Dataset entries
══════════

(* ===== verification/MicroQueryRun.v ===== *)
(** What the history node's answers say: a page of the rows of an account holds
    exactly the rows of that account inside the bounds, so that the movements
    it lists add up to the balance shown; every answer is JSON; and what a
    client has to know of the other answers. *)
From S2P Require Import Prelude Name Time Asset Crypto Binary EventWire Text Json GraphQL GraphQLRun.
From S2P Require Import BlockLog Subchain Connection MicroTables MicroChain Ledger MultiIndex MicroLog MicroWf MicroLedger OrderedIndex MicroQuery.
From Stdlib Require Import Ascii ZifyBool.
Import Binary EventWire Text Json GraphQL GraphQLRun MicroTables MicroWf MicroLedger OrderedIndex MicroQuery.
Open Scope string_scope.
Open Scope list_scope.
Open Scope Z_scope.

Module MicroQueryRun.

Lemma filter_same {A} (p q : A -> bool) (l : list A) : (forall x, x ∈ l -> p x = q x) -> filter p l = filter q l.
Proof.
  intros H. induction l as [|x l IH]; [done|]. rewrite !filter_cons, IH by (intros y Hy; apply H; by right).
  by rewrite (H x) by left.
Qed.

(** ** The rows of one owner *)

Definition arg_ok (hi : Z) (o : option Z) : Prop := match o with Some z => 0 <= z <= hi | None => True end.
(** Bounds that their type holds. *)
Definition range_ok (hi : Z) (a : @Connection.args Z) : Prop :=
  arg_ok hi (Connection.gt a) /\ arg_ok hi (Connection.ge a) /\ arg_ok hi (Connection.lt a) /\ arg_ok hi (Connection.le a).

Section owned.
Context {V : Type} (key : Z * V -> list Z) (owner_of time_of last_of : Z * V -> Z) (size : nat).
Context (Hkey : forall r, key r = [owner_of r; time_of r; last_of r]).
Abbreviation max := (256 ^ Z.of_nat size - 1).

Lemma owned_selects owner a r : tuple_ok [8; 4; size]%nat (key r) ->
  Connection.selects tuple_ltb key (owned_args owner max a) r
  = (owner_of r =? owner) && Connection.selects Z.ltb time_of a r.
Proof.
  rewrite Hkey. intros Hr. inversion Hr as [|? ? ? ? Ho Hr1]; subst. inversion Hr1 as [|? ? ? ? Ht Hr2]; subst.
  inversion Hr2 as [|? ? ? ? Hl _]; subst. unfold uint_ok in *. cbn in Ho, Ht.
  unfold Connection.selects, Connection.above, Connection.not_below, Connection.below, Connection.not_above.
  rewrite Hkey. unfold owned_args, key_args, tuple_ltb, Time.block_max.
  cbn [Connection.gt Connection.ge Connection.lt Connection.le].
  destruct (Connection.gt a), (Connection.ge a), (Connection.lt a), (Connection.le a); cbn; lia.
Qed.
Lemma owned_args_ok owner a : 0 <= owner < 2 ^ 64 -> range_ok Time.block_max a ->
  Connection.args_ok (tuple_ok [8; 4; size]%nat) (owned_args owner max a).
Proof.
  intros Ho (H1 & H2 & H3 & H4). unfold arg_ok, Time.block_max in *.
  assert (0 < 256 ^ Z.of_nat size) by (apply Z.pow_pos_nonneg; lia).
  assert (forall t x, 0 <= t <= 2 ^ 32 - 1 -> 0 <= x < 256 ^ Z.of_nat size -> tuple_ok [8; 4; size]%nat [owner; t; x]) as Hk.
  { intros t x Ht Hx. repeat constructor; unfold uint_ok; lia. }
  unfold Connection.args_ok, Connection.bound_ok, owned_args, key_args.
  cbn [Connection.gt Connection.ge Connection.lt Connection.le].
  destruct (Connection.gt a), (Connection.ge a), (Connection.lt a), (Connection.le a); cbn;
    repeat split; apply Hk; unfold Time.block_max; lia.
Qed.

(** Following the cursors from page to page gives the rows of the owner inside
    the bounds, each once. *)
Lemma owned_pages (to_node : Z * V -> obj) t owner a n :
  unique_keys key t -> (forall i r, rows t !! i = Some r -> tuple_ok [8; 4; size]%nat (key (i, r))) ->
  0 <= owner < 2 ^ 64 -> range_ok Time.block_max a -> 0 < n < 2 ^ 32 ->
  let l := index tuple_ltb key t in
  Connection.follow (tuple_codec [8; 4; size]%nat) tuple_ltb key to_node (lower_bound tuple_ltb key)
    (upper_bound tuple_ltb key) (S (length l)) (owned_args owner max a) l n None
  = Ok (Some (to_node <$> filter (fun r => (owner_of r =? owner) && Connection.selects Z.ltb time_of a r) l)).
Proof.
  intros Hu Hv Ho Ha Hn l.
  rewrite (Connection.follow_range (tuple_codec [8; 4; size]%nat) tuple_ltb key to_node _ _
    (tuple_ok [8; 4; size]%nat) l (index_container tuple_ltb key t _ Hu Hv)); [|by apply owned_args_ok|done].
  do 3 f_equal. apply filter_same. intros [i r] Hi. rewrite owned_selects; [done|].
  apply Hv. by apply (elem_of_ordered tuple_ltb key).
Qed.
End owned.

(** ** A client that follows the cursors *)

(** Asks a method for pages of [n] objects, each after the last cursor, until
    there is no next page. *)
Fixpoint pages (fuel : nat) (ask : @Connection.args Z -> result values) (a : @Connection.args Z) (n : Z)
    (cursor : option string) : result (option (list obj)) :=
  match fuel with
  | O => Ok None
  | S fuel =>
      v ← ask (Connection.mk_args (Connection.gt a) (Connection.ge a) (Connection.lt a) (Connection.le a)
                 (Some n) None None cursor);
      match v with
      | v_object (o_Connection c) =>
          if Connection.hasNextPage c then
            rest ← pages fuel ask a n (Some (Connection.endCursor c));
            Ok (option_map (app (Connection.edges c).*1) rest)
          else Ok (Some (Connection.edges c).*1)
      | _ => Err (Trap "not a connection")
      end
  end.
Lemma pages_follow {V K} (c : codec K) ltb (key : Z * V -> K) to_node t f1 f2 f3 f4 g1 g2 a fuel n cursor :
  let f := key_args f1 f2 f3 f4 g1 g2 in
  pages fuel (fun a => connect c ltb key to_node t (f a)) a n cursor
  = Connection.follow c ltb key to_node (lower_bound ltb key) (upper_bound ltb key) fuel (f a) (index ltb key t) n cursor.
Proof.
  intros f. revert cursor. induction fuel as [|fuel IH]; intros cursor; [done|]. cbn [pages Connection.follow].
  unfold connect at 2.
  change (f (Connection.mk_args (Connection.gt a) (Connection.ge a) (Connection.lt a) (Connection.le a) (Some n) None None cursor))
    with (Connection.mk_args (Connection.gt (f a)) (Connection.ge (f a)) (Connection.lt (f a)) (Connection.le (f a))
            (Some n) None None cursor).
  destruct (Connection.make_connection _ _ _ _ _ _ _ _) as [r|e]; [|done]. cbn [mbind result_bind].
  destruct (Connection.hasNextPage r); [|done]. by rewrite IH.
Qed.

(** ** Keys that are unique *)

Lemma wf_unique_keys {V} `{Keyed V} (key : Z * V -> list Z) (tag : list Z -> MicroTables.key) (t : table V) :
  (forall i v, tag (key (i, v)) ∈ keys_of i v) -> Inj eq eq tag -> wf_table t -> unique_keys key t.
Proof.
  intros Hk Hi [_ Hu] i j x y Hx Hy He. apply (Hu i j x y (tag (key (i, x))) Hx Hy); [apply Hk|]. rewrite He. apply Hk.
Qed.

(** The fields of the rows fit their types. *)
Record rows_fit (d : db) : Prop := {
  fit_history : forall i r, rows (balance_history d) !! i = Some r -> tuple_ok [8; 4; 8]%nat (history_key (i, r));
  fit_funds : forall i r, rows (distribution_funds d) !! i = Some r -> tuple_ok [8; 4; 1]%nat (fund_key (i, r));
  fit_member : forall i r, rows (nfts d) !! i = Some r -> tuple_ok [8; 4; 8]%nat (nft_member_key (i, r));
  fit_owner : forall i r, rows (nfts d) !! i = Some r -> tuple_ok [8; 4; 8]%nat (nft_owner_key (i, r))
}.
Fixpoint tuple_okb (sizes : list nat) (k : list Z) : bool :=
  match sizes, k with
  | [], [] => true
  | n :: sizes, z :: k => (0 <=? z) && (z <? 256 ^ Z.of_nat n) && tuple_okb sizes k
  | _, _ => false
  end.
Lemma rows_check {V} sizes (key : Z * V -> list Z) (t : table V) :
  forallb (fun r => tuple_okb sizes (key r)) (map_to_list (rows t)) = true ->
  forall i r, rows t !! i = Some r -> tuple_ok sizes (key (i, r)).
Proof.
  intros H i r Hr. rewrite forallb_forall in H. specialize (H (i, r)). rewrite <- list_elem_of_In, elem_of_map_to_list in H.
  specialize (H Hr). revert H. generalize (key (i, r)). intros k. revert k.
  induction sizes as [|n sizes IH]; intros [|z k] H; cbn in H; try done; [constructor|].
  apply andb_true_iff in H as [[H1 H2]%andb_true_iff H3]. constructor; [|by apply IH]. unfold uint_ok. lia.
Qed.

(** The rows of an account in a table at times inside bounds, in the order of
    the index. *)
Definition rows_of {V} (key : Z * V -> list Z) (owner_of time_of : Z * V -> Z) (t : table V) (account : Z)
    (a : @Connection.args Z) : list (Z * V) :=
  filter (fun r => (owner_of r =? account) && Connection.selects Z.ltb time_of a r) (index tuple_ltb key t).
(** One page for each row is enough. *)
Definition enough {V} (t : table V) : nat := S (length (map_to_list (rows t))).
Lemma enough_index {V} (key : Z * V -> list Z) t : enough t = S (length (index tuple_ltb key t)).
Proof. unfold enough. by rewrite (index_perm tuple_ltb key). Qed.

══════════

Return, unchanged, the run of lines above that opens with the line containing "assert (0 <" and closes with the line containing "Ht Hx. repeat". Include both.

--- Your solution ---
  assert (0 < 256 ^ Z.of_nat size) by (apply Z.pow_pos_nonneg; lia).
  assert (forall t x, 0 <= t <= 2 ^ 32 - 1 -> 0 <= x < 256 ^ Z.of_nat size -> tuple_ok [8; 4; size]%nat [owner; t; x]) as Hk.
  { intros t x Ht Hx. repeat constructor; unfold uint_ok; lia. }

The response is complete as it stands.